# ACTIVITY:
Would you return, word for word, the lines of the data below from the line with "a)) with O by lia. reflexivity." through the line with "assert (A : in_range", and no others?

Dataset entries
....
(** The seven largest [int]s all have a small divisor. *)
Lemma top_ints_composite :
  max_int - 7 < n -> exists d, 2 <= d /\ d * d <= n /\ (d | n).
Proof.
  intros Hlo.
  assert (Hcases : n = max_int \/ n = max_int - 1 \/ n = max_int - 2 \/
                   n = max_int - 3 \/ n = max_int - 4 \/ n = max_int - 5 \/
                   n = max_int - 6)
    by (unfold in_range in Hn; lia).
  destruct Hcases as [E|[E|[E|[E|[E|[E|E]]]]]]; rewrite E.
  - exists 7. repeat split; try (vm_compute; congruence).
    exists 1317624576693539401. reflexivity.
  - exists 2. repeat split; try (vm_compute; congruence).
    exists 4611686018427387903. reflexivity.
  - exists 5. repeat split; try (vm_compute; congruence).
    exists 1844674407370955161. reflexivity.
  - exists 2. repeat split; try (vm_compute; congruence).
    exists 4611686018427387902. reflexivity.
  - exists 3. repeat split; try (vm_compute; congruence).
    exists 3074457345618258601. reflexivity.
  - exists 2. repeat split; try (vm_compute; congruence).
    exists 4611686018427387901. reflexivity.
  - exists 157. repeat split; try (vm_compute; congruence).
    exists 58747592591431693. reflexivity.
Qed.

Lemma isPrime_false d :
  2 <= d -> d * d <= n -> (d | n) -> isPrime n = Ret false.
Proof.
  intros Hd Hdd Hdiv. unfold isPrime.
  apply (isPrime_loop_false d Hdd Hdiv); [lia|].
  unfold isPrime_fuel. nia.
Qed.

Lemma isPrime_true :
  (forall j, 2 <= j <= Z.sqrt n -> ~ (j | n)) -> isPrime n = Ret true.
Proof.
  intros Hall.
  destruct (Z.lt_ge_cases n 4) as [Hs|H4]; [now apply isPrime_small|].
  assert (Hnd : forall r, r <= n -> forall j, 2 <= j < r -> Z.rem n j <> 0).
  { intros r Hr j Hj. apply no_small_divisor; [assumption|lia]. }
  pose proof (Z.sqrt_spec n ltac:(lia)) as Hsqrt.
  cbv zeta in Hsqrt. unfold Z.succ in Hsqrt.
  destruct (Z.lt_ge_cases n (sqrt_bound * sqrt_bound)) as [Hlow|Hhigh].
  - assert (Hsb : Z.sqrt n < sqrt_bound).
    { apply Z.sqrt_lt_square; unfold sqrt_bound in *; lia. }
    unfold isPrime.
    apply (isPrime_loop_true (Z.sqrt n + 1)).
    + unfold max_int, sqrt_bound in *. lia.
    + rewrite wrap_small; [lia|].
      unfold in_range, min_int, max_int, sqrt_bound in *. nia.
    + pose proof (Z.sqrt_nonneg n). nia.
    + apply Hnd. nia.
    + unfold isPrime_fuel. nia.
  - destruct (Z.le_gt_cases n (max_int - 7)) as [Htop|Htop].
    + unfold isPrime.
      apply (isPrime_loop_true top_root).
      * vm_compute. congruence.
      * replace (wrap (top_root * top_root)) with (max_int - 6)
          by reflexivity.
        lia.
      * unfold top_root. lia.
      * apply Hnd. unfold top_root, sqrt_bound in *. lia.
      * unfold isPrime_fuel, top_root, sqrt_bound in *. lia.
    + exfalso. destruct (top_ints_composite Htop) as (d & Hd & Hdd & Hdiv).
      apply (Hall d); [|assumption].
      split; [lia|]. apply Z.sqrt_le_square; lia.
Qed.

End IsPrime.

(** ** The properties of the specification *)

(** C1.  Take followed by Collect.  For every finite sequence [it] with
    elements [L] and every bound [0 <= n], [Take(it,n).Collect()] returns
    the first [min(n, len L)] elements of [L], in order; and
    [Seq().Take(k).Collect()] returns [0, 1, ..., k-1] for every
    [0 <= k]. *)
Theorem Take_Collect_prefix :
  (forall it L n,
     closes_after it L -> 0 <= n <= max_int ->
     yields (Collect (Take it n)) (Slice (firstn (Z.to_nat n) L)) /\
     length (firstn (Z.to_nat n) L) = Nat.min (Z.to_nat n) (length L)) /\
  (forall k,
     0 <= k <= max_int ->
     yields (Collect (Take Seq k)) (Slice (ints 0 (Z.to_nat k)))).
Proof.
  split.
  - intros it L n Hfin [_ Hn]. split; [|apply length_firstn].
    apply Collect_yields.
    destruct Hfin as (it' & Hp & Hc).
    eapply Take_closes; eauto.
  - intros k [Hk0 Hk].
    apply Collect_yields.
    destruct (Seq_pulls (S (Z.to_nat k)) 0) as (it' & Hp);
      [unfold min_int; lia|lia|].
    rewrite <- (firstn_ints 0 (S (Z.to_nat k)) (Z.to_nat k)) by lia.
    eapply Take_closes; [exact Hp| |exact Hk].
    right. rewrite ints_length. lia.
Qed.

Lemma Take_Collect_prefix_witness :
  closes_after (Range 0 3) [0; 1; 2] /\
  yields (Collect (Take (Range 0 3) 2)) (Slice [0; 1]) /\
  yields (Collect (Take Seq 3)) (Slice [0; 1; 2]).
Proof.
  assert (H : closes_after (Range 0 3) [0; 1; 2])
    by (eexists; split; [pull_all|reflexivity]).
  assert (B : 0 <= 2 <= max_int) by (unfold max_int; lia).
  assert (B' : 0 <= 3 <= max_int) by (unfold max_int; lia).
  split; [exact H|]. split.
  - exact (proj1 (proj1 Take_Collect_prefix (Range 0 3) [0; 1; 2] 2 H B)).
  - exact (proj2 Take_Collect_prefix 3 B').
Defined.

(** C2 (as amended).  Whatever is behind it and whoever receives from it,
    the goroutine of [Take(it,n)] passes on, in order, a prefix of what it
    has received from [it], at most [n] elements; it has received at most
    one element more than it has passed on; it closes its channel only when
    [it] is closed or when it has received the element after the last one
    it may pass on, and in the latter case always. *)
Theorem Take_frame it n out X :
  n <= max_int ->
  pulls (Take it n) out X ->
  exists t' it' L,
    X = t' :: it' /\
    pulls it L it' /\
    out = firstn (length out) L /\
    (length out <= Z.to_nat n)%nat /\
    (length L <= length out + 1)%nat /\
    (closed X = true -> closed it' = true \/ length L = S (Z.to_nat n)) /\
    (length L = S (Z.to_nat n) -> closed X = true).
Proof.
  intros Hn Hp.
  destruct (pulls_project _ _ _ Hp (Node (TakeG n 0) AtRecv) it eq_refl)
    as (h & t' & it' & -> & Hr & Hs & Hg & He).
  destruct (proj1 (take_history n Hn h 0 t' ltac:(lia)) Hr)
    as (H1 & H2 & H3 & H4 & H5).
  rewrite Z.sub_0_r in *. rewrite Hs in *.
  exists t', it', (gots h). repeat split; auto.
  - simpl. destruct (point t') eqn:Ep; try discriminate.
    intros _. destruct (H4 eq_refl) as [Heos|Hlen]; auto.
  - intros Hl. simpl. now rewrite (H5 Hl).
Qed.

Lemma Take_frame_witness :
  exists X,
    2 <= max_int /\
    pulls (Take (Range 0 5) 2) [0; 1] X /\
    closed X = true /\
    exists t' it' L,
      X = t' :: it' /\ pulls (Range 0 5) L it' /\
      [0; 1] = firstn 2 L /\ (length L <= 3)%nat.
Proof.
  assert (B : 2 <= max_int) by (unfold max_int; lia).
  assert (P : exists X, pulls (Take (Range 0 5) 2) [0; 1] X /\
                        closed X = true).
  { eexists. split.
    - eapply pulls_inner with (i := O); [vm_compute; reflexivity|].
      eapply pulls_elem; [vm_compute; reflexivity|].
      eapply pulls_inner with (i := O); [vm_compute; reflexivity|].
      eapply pulls_elem; [vm_compute; reflexivity|].
      eapply pulls_inner with (i := O); [vm_compute; reflexivity|].
      apply pulls_done.
    - reflexivity. }
  destruct P as (X & HP & HC).
  destruct (Take_frame (Range 0 5) 2 [0; 1] X B HP)
    as (t' & it' & L & E & HL & Hpre & _ & Hlen & _ & _).
  exists X. split; [exact B|]. split; [exact HP|]. split; [exact HC|].
  exists t', it', L. auto.
Defined.

Lemma Take_Seq_zero_states sched :
  forall net X,
    run sched net = Some X ->
    net = Take Seq 0 \/
    net = [Node (TakeG 0 0) Returned; Node (SeqG 1) (AtSend 1)] ->
    X = Take Seq 0 \/
    X = [Node (TakeG 0 0) Returned; Node (SeqG 1) (AtSend 1)].
Proof.
  induction sched as [|i sched IH]; simpl; intros net X Hrun Hnet.
  - now injection Hrun as <-.
  - destruct (step_at i net) as [net'|] eqn:E; [|discriminate].
    apply (IH net' X Hrun).
    destruct Hnet as [-> | ->]; destruct i as [|[|i]];
      try discriminate; vm_compute in E; try discriminate.
    injection E as <-. now right.
Qed.

(** C2 as stated fails for [Seq().Take(0)]: its channel is not closed from
    the start, and it cannot be closed with [Seq()] left as it was: the one
    rendezvous that closes it takes 0 out of [Seq()], whose counter is at 1
    afterwards. *)
Lemma Take_zero_consumes :
  closed (Take Seq 0) = false /\
  ~ (exists t', reach (Take Seq 0) (t' :: Seq) /\
                closed (t' :: Seq) = true) /\
  run [0%nat] (Take Seq 0) =
    Some [Node (TakeG 0 0) Returned; Node (SeqG 1) (AtSend 1)].
Proof.
  split; [reflexivity|]. split; [|reflexivity].
  intros (t' & (sched & Hrun) & Hc).
  destruct (Take_Seq_zero_states sched _ _ Hrun (or_introl eq_refl))
    as [E|E].
  - injection E as ->. discriminate.
  - discriminate.
Qed.

(** C3.  Reduce on a finite sequence with elements [L] returns the left
    fold of [fn] over [L] from [init]: [acc := fn(acc, x)] for each [x] in
    the order of emission. *)
Theorem Reduce_fold it L init fn :
  closes_after it L ->
  yields (Reduce it init fn) (Int (fold_left fn L init)).
Proof. intros H. now apply Reduce_yields. Qed.

Lemma Reduce_fold_witness :
  closes_after (Range 1 4) [1; 2; 3] /\
  yields (Reduce (Range 1 4) 1 (fun acc cur => wrap (acc * cur))) (Int 6).
Proof.
  assert (H : closes_after (Range 1 4) [1; 2; 3])
    by (eexists; split; [pull_all|reflexivity]).
  split; [exact H|].
  exact (Reduce_fold (Range 1 4) [1; 2; 3] 1
           (fun acc cur => wrap (acc * cur)) H).
Defined.

(** C4.  Map followed by Collect on a finite sequence with elements [L]
    returns a slice of the same length whose [i]-th element is [fn] of the
    [i]-th element of [L]. *)
Theorem Map_Collect it L fn :
  closes_after it L ->
  yields (Collect (Map it fn)) (Slice (map fn L)) /\
  length (map fn L) = length L /\
  (forall i x, nth_error L i = Some x ->
               nth_error (map fn L) i = Some (fn x)).
Proof.
  intros H. split; [|split].
  - apply Collect_yields. now apply Map_closes.
  - apply length_map.
  - intros i x Hx. now apply map_nth_error.
Qed.

Lemma Map_Collect_witness :
  closes_after (Range 1 4) [1; 2; 3] /\
  yields (Collect (Map (Range 1 4) (fun x => wrap (x * x)))) (Slice [1; 4; 9]).
Proof.
  assert (H : closes_after (Range 1 4) [1; 2; 3])
    by (eexists; split; [pull_all|reflexivity]).
  split; [exact H|].
  exact (proj1 (Map_Collect (Range 1 4) [1; 2; 3]
                  (fun x => wrap (x * x)) H)).
Defined.

(** C5.  Filter followed by Collect on a finite sequence with elements [L]
    returns the elements of [L] that satisfy [pred], in their order in [L];
    the slice is no longer than [L]. *)
Theorem Filter_Collect it L pred :
  closes_after it L ->
  yields (Collect (Filter it pred)) (Slice (filter pred L)) /\
  (forall x, In x (filter pred L) <-> In x L /\ pred x = true) /\
  (length (filter pred L) <= length L)%nat.
Proof.
  intros H. split; [|split].
  - apply Collect_yields. now apply Filter_closes.
  - intros x. apply filter_In.
  - apply filter_length_le.
Qed.

Lemma Filter_Collect_witness :
  closes_after (Range 0 5) [0; 1; 2; 3; 4] /\
  yields (Collect (Filter (Range 0 5) Z.even)) (Slice [0; 2; 4]).
Proof.
  assert (H : closes_after (Range 0 5) [0; 1; 2; 3; 4])
    by (eexists; split; [pull_all|reflexivity]).
  split; [exact H|].
  exact (proj1 (Filter_Collect (Range 0 5) [0; 1; 2; 3; 4] Z.even H)).
Defined.

(** C6.  Drop followed by Collect on a finite sequence with elements [L]
    returns [L] without its first [n] elements (nothing when [L] is
    shorter), in order, so that its length is [max(0, len L - n)]; for
    [n <= 0] Drop passes everything on and the result is [L]. *)
Theorem Drop_Collect it L n :
  closes_after it L -> n <= max_int ->
  yields (Collect (Drop it n)) (Slice (skipn (Z.to_nat n) L)) /\
  Z.of_nat (length (skipn (Z.to_nat n) L)) =
    Z.max 0 (Z.of_nat (length L) - Z.max n 0) /\
  (n <= 0 -> skipn (Z.to_nat n) L = L) /\
  (0 <= n ->
   Z.of_nat (length (skipn (Z.to_nat n) L)) =
     Z.max 0 (Z.of_nat (length L) - n)) /\
  (Z.of_nat (length L) < n -> skipn (Z.to_nat n) L = []).
Proof.
  intros H Hn. split; [|split; [|split; [|split]]].
  - apply Collect_yields. now apply Drop_closes.
  - rewrite length_skipn. lia.
  - intros Hle. replace (Z.to_nat n) with O by lia. reflexivity.
  - intros Hle. rewrite length_skipn. lia.
  - intros Hlt. apply skipn_all2. lia.
Qed.

Lemma Drop_Collect_witness :
  closes_after (Range 0 5) [0; 1; 2; 3; 4] /\
  yields (Collect (Drop (Range 0 5) 2)) (Slice [2; 3; 4]).
Proof.
  assert (H : closes_after (Range 0 5) [0; 1; 2; 3; 4])
    by (eexists; split; [pull_all|reflexivity]).
  assert (B : 2 <= max_int) by (unfold max_int; lia).
  split; [exact H|].
  exact (proj1 (Drop_Collect (Range 0 5) [0; 1; 2; 3; 4] 2 H B)).
Defined.

(** C7.  [Range(a,b)] sends exactly the integers [a, a+1, ..., b-1], in
    increasing order, and then closes; when [a >= b] its channel is closed
    from the start and carries nothing. *)
Theorem Range_elements a b :
  in_range a -> in_range b ->
  closes_after (Range a b) (ints a (Z.to_nat (b - a))) /\
  (forall L, closes_after (Range a b) L -> L = ints a (Z.to_nat (b - a))) /\
  (forall x, In x (ints a (Z.to_nat (b - a))) <-> a <= x < b) /\
  (b <= a -> closed (Range a b) = true /\ ints a (Z.to_nat (b - a)) = []).
Proof.
  intros [Ha _] [_ Hb].
  pose proof (Range_closes a b Ha Hb) as Hc.
  split; [exact Hc|]. split; [|split].
  - intros L HL. eapply closes_after_unique; eassumption.
  - intros x. rewrite ints_In. lia.
  - intros Hle. split.
    + unfold Range, range_head. destruct (Z.ltb_spec a b); [lia|reflexivity].
    + replace (Z.to_nat (b - a)) with O by lia. reflexivity.
Qed.

Lemma Range_elements_witness :
  in_range 10 /\ in_range 13 /\
  closes_after (Range 10 13) [10; 11; 12] /\
  closed (Range 13 13) = true.
Proof.
  assert (A : in_range 10) by (unfold in_range, min_int, max_int; lia).
  assert (B : in_range 13) by (unfold in_range, min_int, max_int; lia).
  split; [exact A|]. split; [exact B|]. split.
  - exact (proj1 (Range_elements 10 13 A B)).
  - exact (proj1 (proj2 (proj2 (proj2 (Range_elements 13 13 B B)))
                    ltac:(lia))).
Defined.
....
# TASK SOLUTION:
    + replace (Z.to_nat (b - a)) with O by lia. reflexivity.
Qed.

Lemma Range_elements_witness :
  in_range 10 /\ in_range 13 /\
  closes_after (Range 10 13) [10; 11; 12] /\
  closed (Range 13 13) = true.
Proof.
  assert (A : in_range 10) by (unfold in_range, min_int, max_int; lia).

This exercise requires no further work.